● Exercise instructions: Your output should be the entries below, from the first line up to and including the line with "Lemma files_bytes_insert files", reproduced exactly and with no other lines.
+++ Data for the task
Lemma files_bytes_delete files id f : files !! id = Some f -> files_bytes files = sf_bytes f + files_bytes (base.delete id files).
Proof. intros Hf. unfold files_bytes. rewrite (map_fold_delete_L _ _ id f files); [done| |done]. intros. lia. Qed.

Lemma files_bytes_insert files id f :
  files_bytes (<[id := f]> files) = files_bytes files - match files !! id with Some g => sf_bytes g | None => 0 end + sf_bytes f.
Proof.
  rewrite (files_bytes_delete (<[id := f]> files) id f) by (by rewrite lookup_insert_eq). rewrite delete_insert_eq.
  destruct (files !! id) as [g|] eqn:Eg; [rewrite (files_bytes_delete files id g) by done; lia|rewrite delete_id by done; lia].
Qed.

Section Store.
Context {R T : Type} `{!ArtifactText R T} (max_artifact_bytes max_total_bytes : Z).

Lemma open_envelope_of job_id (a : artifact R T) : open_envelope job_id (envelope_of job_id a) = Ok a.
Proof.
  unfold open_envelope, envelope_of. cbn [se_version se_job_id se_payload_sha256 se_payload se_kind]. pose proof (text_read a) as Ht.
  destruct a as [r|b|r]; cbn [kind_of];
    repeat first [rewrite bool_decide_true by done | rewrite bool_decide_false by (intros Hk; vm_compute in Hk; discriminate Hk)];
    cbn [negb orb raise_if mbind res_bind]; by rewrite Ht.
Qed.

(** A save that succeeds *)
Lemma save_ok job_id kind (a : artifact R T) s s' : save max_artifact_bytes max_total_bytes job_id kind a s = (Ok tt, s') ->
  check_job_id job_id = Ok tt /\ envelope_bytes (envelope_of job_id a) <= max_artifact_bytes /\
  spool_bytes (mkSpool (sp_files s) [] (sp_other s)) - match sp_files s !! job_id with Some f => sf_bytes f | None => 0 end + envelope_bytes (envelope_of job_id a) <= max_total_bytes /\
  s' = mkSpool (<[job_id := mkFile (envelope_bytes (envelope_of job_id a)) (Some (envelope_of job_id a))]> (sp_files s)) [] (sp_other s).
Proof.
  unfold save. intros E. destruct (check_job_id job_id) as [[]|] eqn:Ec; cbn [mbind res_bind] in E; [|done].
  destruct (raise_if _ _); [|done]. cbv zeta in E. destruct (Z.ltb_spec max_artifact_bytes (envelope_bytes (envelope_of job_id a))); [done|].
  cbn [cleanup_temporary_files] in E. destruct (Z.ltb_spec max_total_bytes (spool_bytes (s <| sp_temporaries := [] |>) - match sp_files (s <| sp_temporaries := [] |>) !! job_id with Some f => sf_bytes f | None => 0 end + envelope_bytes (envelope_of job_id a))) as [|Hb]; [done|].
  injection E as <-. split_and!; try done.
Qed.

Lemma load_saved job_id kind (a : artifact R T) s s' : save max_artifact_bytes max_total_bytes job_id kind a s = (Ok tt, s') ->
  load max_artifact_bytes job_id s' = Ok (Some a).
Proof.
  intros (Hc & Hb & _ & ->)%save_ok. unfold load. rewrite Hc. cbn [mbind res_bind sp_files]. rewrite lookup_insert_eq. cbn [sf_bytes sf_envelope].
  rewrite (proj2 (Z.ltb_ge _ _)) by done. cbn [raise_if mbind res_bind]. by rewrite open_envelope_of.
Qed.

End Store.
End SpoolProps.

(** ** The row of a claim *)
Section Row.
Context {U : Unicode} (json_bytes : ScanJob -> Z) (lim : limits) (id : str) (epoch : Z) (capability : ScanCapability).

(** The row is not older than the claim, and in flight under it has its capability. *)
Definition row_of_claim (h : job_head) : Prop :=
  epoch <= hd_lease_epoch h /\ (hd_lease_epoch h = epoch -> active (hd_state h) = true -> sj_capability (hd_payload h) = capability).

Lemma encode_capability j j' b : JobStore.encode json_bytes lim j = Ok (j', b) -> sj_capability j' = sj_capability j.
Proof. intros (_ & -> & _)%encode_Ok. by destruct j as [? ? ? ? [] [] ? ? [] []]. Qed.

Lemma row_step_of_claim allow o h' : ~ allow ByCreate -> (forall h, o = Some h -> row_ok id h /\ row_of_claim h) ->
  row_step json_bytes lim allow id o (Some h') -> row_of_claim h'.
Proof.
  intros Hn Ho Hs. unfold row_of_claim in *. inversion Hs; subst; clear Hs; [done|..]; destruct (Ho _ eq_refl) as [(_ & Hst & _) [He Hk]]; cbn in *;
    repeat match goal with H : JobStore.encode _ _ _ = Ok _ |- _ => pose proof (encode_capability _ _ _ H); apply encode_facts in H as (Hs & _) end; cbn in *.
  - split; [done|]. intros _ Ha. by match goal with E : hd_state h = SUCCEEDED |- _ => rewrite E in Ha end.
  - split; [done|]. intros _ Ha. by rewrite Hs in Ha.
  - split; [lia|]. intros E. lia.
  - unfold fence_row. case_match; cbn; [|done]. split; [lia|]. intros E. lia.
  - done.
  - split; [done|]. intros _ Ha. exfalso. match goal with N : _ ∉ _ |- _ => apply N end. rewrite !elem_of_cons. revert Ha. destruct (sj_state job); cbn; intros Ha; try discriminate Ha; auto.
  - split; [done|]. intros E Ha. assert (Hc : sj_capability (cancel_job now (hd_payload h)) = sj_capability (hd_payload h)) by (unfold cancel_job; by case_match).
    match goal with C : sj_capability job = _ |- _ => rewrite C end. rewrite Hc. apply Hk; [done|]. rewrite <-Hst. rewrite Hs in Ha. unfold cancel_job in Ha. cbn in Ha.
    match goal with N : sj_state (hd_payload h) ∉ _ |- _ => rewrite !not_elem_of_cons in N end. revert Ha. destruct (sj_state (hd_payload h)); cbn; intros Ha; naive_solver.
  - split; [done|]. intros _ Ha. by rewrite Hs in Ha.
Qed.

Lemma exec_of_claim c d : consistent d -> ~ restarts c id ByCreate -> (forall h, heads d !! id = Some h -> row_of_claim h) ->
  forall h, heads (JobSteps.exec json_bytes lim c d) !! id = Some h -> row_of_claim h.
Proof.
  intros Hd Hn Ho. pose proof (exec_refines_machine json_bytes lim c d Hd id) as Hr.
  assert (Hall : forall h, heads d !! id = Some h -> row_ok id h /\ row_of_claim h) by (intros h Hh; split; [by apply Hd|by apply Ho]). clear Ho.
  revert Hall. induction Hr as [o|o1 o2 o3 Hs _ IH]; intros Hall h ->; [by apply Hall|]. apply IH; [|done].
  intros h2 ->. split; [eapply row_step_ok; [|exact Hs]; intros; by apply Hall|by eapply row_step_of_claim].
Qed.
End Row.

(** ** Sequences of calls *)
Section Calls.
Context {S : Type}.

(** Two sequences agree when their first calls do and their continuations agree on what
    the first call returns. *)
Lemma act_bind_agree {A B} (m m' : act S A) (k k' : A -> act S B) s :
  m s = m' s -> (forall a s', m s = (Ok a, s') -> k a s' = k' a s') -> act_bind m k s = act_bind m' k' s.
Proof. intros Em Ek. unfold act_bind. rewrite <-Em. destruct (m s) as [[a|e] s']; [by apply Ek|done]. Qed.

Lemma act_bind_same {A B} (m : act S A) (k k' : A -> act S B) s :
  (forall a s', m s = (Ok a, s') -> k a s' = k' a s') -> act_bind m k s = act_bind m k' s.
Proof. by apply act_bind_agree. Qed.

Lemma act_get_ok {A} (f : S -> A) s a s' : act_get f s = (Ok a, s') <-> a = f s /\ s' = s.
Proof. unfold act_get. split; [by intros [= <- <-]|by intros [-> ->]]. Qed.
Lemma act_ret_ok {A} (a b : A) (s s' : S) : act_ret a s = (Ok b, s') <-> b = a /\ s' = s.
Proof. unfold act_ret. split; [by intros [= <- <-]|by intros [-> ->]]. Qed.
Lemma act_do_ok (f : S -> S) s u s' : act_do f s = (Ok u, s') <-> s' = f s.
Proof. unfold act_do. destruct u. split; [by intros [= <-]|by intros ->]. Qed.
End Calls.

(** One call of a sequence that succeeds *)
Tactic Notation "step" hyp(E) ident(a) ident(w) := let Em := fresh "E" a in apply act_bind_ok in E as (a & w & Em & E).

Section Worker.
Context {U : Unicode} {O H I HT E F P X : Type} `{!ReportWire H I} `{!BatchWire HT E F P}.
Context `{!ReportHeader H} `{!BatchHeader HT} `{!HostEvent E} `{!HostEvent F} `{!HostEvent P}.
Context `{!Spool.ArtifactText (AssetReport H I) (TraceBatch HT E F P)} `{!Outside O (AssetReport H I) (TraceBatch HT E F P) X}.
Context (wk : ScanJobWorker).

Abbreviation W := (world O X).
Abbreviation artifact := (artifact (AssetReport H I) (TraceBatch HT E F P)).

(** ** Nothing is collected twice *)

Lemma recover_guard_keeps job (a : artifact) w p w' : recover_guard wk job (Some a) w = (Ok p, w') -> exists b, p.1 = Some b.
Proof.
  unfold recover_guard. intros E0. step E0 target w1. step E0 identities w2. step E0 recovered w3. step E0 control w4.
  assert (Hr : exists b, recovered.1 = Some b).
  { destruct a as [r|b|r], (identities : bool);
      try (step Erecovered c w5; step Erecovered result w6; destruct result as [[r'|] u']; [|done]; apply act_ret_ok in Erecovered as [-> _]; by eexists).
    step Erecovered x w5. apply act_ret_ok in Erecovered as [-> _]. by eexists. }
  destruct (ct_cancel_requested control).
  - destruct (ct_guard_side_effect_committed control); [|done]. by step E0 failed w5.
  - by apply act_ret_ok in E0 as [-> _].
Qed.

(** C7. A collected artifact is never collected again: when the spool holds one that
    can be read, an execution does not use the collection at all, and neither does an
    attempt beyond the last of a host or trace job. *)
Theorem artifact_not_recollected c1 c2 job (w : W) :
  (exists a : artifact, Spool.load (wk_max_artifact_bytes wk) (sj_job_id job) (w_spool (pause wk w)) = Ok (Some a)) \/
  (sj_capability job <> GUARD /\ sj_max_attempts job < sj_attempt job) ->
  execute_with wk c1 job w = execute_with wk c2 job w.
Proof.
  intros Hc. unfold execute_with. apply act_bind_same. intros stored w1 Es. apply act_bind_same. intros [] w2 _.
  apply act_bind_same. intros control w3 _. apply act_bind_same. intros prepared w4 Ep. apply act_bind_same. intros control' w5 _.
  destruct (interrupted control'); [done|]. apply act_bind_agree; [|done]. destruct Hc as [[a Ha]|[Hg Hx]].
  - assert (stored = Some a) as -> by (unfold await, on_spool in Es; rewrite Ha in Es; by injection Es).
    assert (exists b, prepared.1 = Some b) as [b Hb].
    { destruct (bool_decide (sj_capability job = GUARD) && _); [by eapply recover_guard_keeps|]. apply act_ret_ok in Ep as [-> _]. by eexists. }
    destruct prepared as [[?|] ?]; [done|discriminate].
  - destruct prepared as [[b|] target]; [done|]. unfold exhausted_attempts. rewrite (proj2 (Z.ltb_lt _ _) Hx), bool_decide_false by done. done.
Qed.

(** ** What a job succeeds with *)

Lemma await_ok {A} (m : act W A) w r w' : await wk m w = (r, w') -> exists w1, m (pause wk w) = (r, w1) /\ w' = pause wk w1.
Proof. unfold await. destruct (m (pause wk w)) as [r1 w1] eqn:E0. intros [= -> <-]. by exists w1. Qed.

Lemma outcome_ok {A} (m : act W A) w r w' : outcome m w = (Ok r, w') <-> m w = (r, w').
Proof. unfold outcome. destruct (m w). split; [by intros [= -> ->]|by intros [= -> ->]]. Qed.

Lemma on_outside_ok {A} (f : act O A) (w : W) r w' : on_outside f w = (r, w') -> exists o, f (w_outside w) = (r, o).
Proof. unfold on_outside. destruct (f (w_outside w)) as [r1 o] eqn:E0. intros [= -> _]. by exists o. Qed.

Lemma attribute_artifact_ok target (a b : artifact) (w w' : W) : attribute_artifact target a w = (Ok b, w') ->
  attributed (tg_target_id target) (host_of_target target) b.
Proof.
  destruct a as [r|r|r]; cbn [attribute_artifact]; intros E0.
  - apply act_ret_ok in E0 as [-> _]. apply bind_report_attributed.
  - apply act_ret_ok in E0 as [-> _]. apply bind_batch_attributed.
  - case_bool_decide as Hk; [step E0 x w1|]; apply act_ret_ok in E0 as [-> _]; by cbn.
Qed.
++++++
● Expected answer:
Lemma files_bytes_delete files id f : files !! id = Some f -> files_bytes files = sf_bytes f + files_bytes (base.delete id files).
Proof. intros Hf. unfold files_bytes. rewrite (map_fold_delete_L _ _ id f files); [done| |done]. intros. lia. Qed.

Lemma files_bytes_insert files id f :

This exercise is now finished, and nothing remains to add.